Anyone who still doubts that CAAs are champions of our profession should have been there! The ASA cosponsored the meeting, and ASA President-Elect Jeff Plagenhoef, MD, delivered this year’s Gravenstein Memorial Lecture, a powerful talk on “Professional Citizenship” in anesthesiology.

Ready to relocate!

“Many experienced CAAs are telling me they are ready to drop everything and relocate to California whenever we can work there,” said Megan Varellas, CAA, the immediate past president of the Academy. Her viewpoint was echoed by other CAAs I spoke with, including Maria Williamson, CAA, and her fiancé, Jeff Carroll, CAA, who currently practice in Florida. Ms. Williamson’s parents live in southern California, and the couple would be eager to move here if they could work.

The ASA strongly supports CAAs as members of the physician-led anesthesia care team. Their master’s level educational programs are located at medical schools, not nursing schools, and physician anesthesiologists direct their training. CAAs work exclusively within the anesthesia care team, under physician anesthesiologist supervision. Their services are attractive to many physician-only practices that want to move toward a care team model.
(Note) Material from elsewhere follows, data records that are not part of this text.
(** Node reads back what it wrote: [Buffer.from(buf.toString('base64'),
    'base64')] is [buf]. *)
Lemma from_base64_to_base64 (buf : list byte) :
  Base64.from_base64 (Base64.to_base64 buf) = buf.
Proof.
  unfold Base64.from_base64, Base64.to_base64, Base64.encode.
  rewrite list_ascii_of_string_of_list_ascii.
  rewrite node_sextets_digits by apply sextets_lt.
  rewrite node_sextets_padding, app_nil_r. apply octets_sextets.
Qed.

Lemma encode_no_space (l : list byte) :
  List.filter (fun c => negb (Base64.is_space c)) (Base64.encode l) = Base64.encode l.
Proof.
  unfold Base64.encode.
  assert (Hd : Forall (fun c => Base64.is_space c = false)
                 (map Base64.char (Base64.sextets l) ++ Base64.padding l)).
  { apply List.Forall_app; split.
    - apply List.Forall_map. eapply List.Forall_impl; [|apply sextets_lt].
      intros s Hs. now apply char_no_space.
    - eapply List.Forall_impl; [|apply padding_is_pad].
      intros c Hc. unfold Base64.is_pad in Hc. unfold Base64.is_space.
      apply N.eqb_eq in Hc. now rewrite Hc. }
  induction Hd as [|c cs Hc _ IH]; [reflexivity|].
  cbn [List.filter]. rewrite Hc. cbn [negb]. now rewrite IH.
Qed.

Lemma mod4_S4 (n : nat) : (S (S (S (S n))) mod 4 = n mod 4)%nat.
Proof.
  change (S (S (S (S n)))) with (4 + n)%nat. rewrite Nat.add_comm.
  apply (Nat.Div0.mod_add n 1 4).
Qed.

Lemma encode_length (l : list byte) :
  (length (Base64.encode l) mod 4 = 0)%nat /\
  (length (map Base64.char (Base64.sextets l)) mod 4 <> 1)%nat.
Proof.
  unfold Base64.encode. rewrite length_app, !length_map.
  induction l using list_ind3; cbn [Base64.sextets Base64.padding length].
  - split; [reflexivity|discriminate].
  - split; [reflexivity|discriminate].
  - split; [reflexivity|discriminate].
  - cbn [Nat.add]. now rewrite !mod4_S4.
Qed.

Lemma strip_padding_digits (xs : list ascii) :
  Forall (fun c => Base64.is_pad c = false) xs ->
  Base64.strip_padding xs = xs /\
  Base64.strip_padding (xs ++ [Base64.pad]) = xs /\
  Base64.strip_padding (xs ++ [Base64.pad; Base64.pad]) = xs.
Proof.
  intros Hxs. apply List.Forall_rev in Hxs.
  rewrite <- (rev_involutive xs). revert Hxs. generalize (rev xs) as R.
  intros R HR. unfold Base64.strip_padding.
  rewrite !rev_app_distr, !rev_involutive. cbn [rev app].
  change (Base64.is_pad Base64.pad) with true.
  destruct HR as [|c1 r1 Hc1 [|c2 r2 Hc2 _]]; cbn [app rev];
    rewrite ?Hc1, ?Hc2; repeat split; reflexivity.
Qed.

Lemma values_digits (ss : list N) :
  Forall (fun s => s < 64) ss -> Base64.values (map Base64.char ss) = Some ss.
Proof.
  induction 1 as [|s ss Hs _ IH]; [reflexivity|].
  cbn [map Base64.values]. now rewrite (value_char s Hs), IH.
Qed.

Lemma padding_cases (l : list byte) :
  Base64.padding l = [] \/ Base64.padding l = [Base64.pad] \/
  Base64.padding l = [Base64.pad; Base64.pad].
Proof. induction l using list_ind3; cbn [Base64.padding]; auto. Qed.

Lemma strip_padding_encode (l : list byte) :
  Base64.strip_padding (Base64.encode l) = map Base64.char (Base64.sextets l).
Proof.
  assert (Hd : Forall (fun c => Base64.is_pad c = false)
                 (map Base64.char (Base64.sextets l))).
  { apply List.Forall_map. eapply List.Forall_impl; [|apply sextets_lt].
    intros s Hs. now apply char_no_pad. }
  destruct (strip_padding_digits _ Hd) as (H0 & H1 & H2).
  unfold Base64.encode. revert H0 H1 H2.
  generalize (map Base64.char (Base64.sextets l)) as ds. intros ds H0 H1 H2.
  destruct (padding_cases l) as [-> | [-> | ->]]; [now rewrite app_nil_r|assumption|assumption].
Qed.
At present, though, despite a shortage of qualified anesthesia practitioners in California, CAAs can’t yet work here. Last year, CSA sponsored AB 890, a bill championed by Assembly Member Sebastian Ridley-Thomas (D-Los Angeles), which would have recognized CAA practice in California. The bill stalled in the Appropriations Committee, but CSA hasn’t given up. We plan to introduce a new bill to authorize full CAA licensure, and realize that it’s typical for these legislative efforts to take more than one attempt to pass.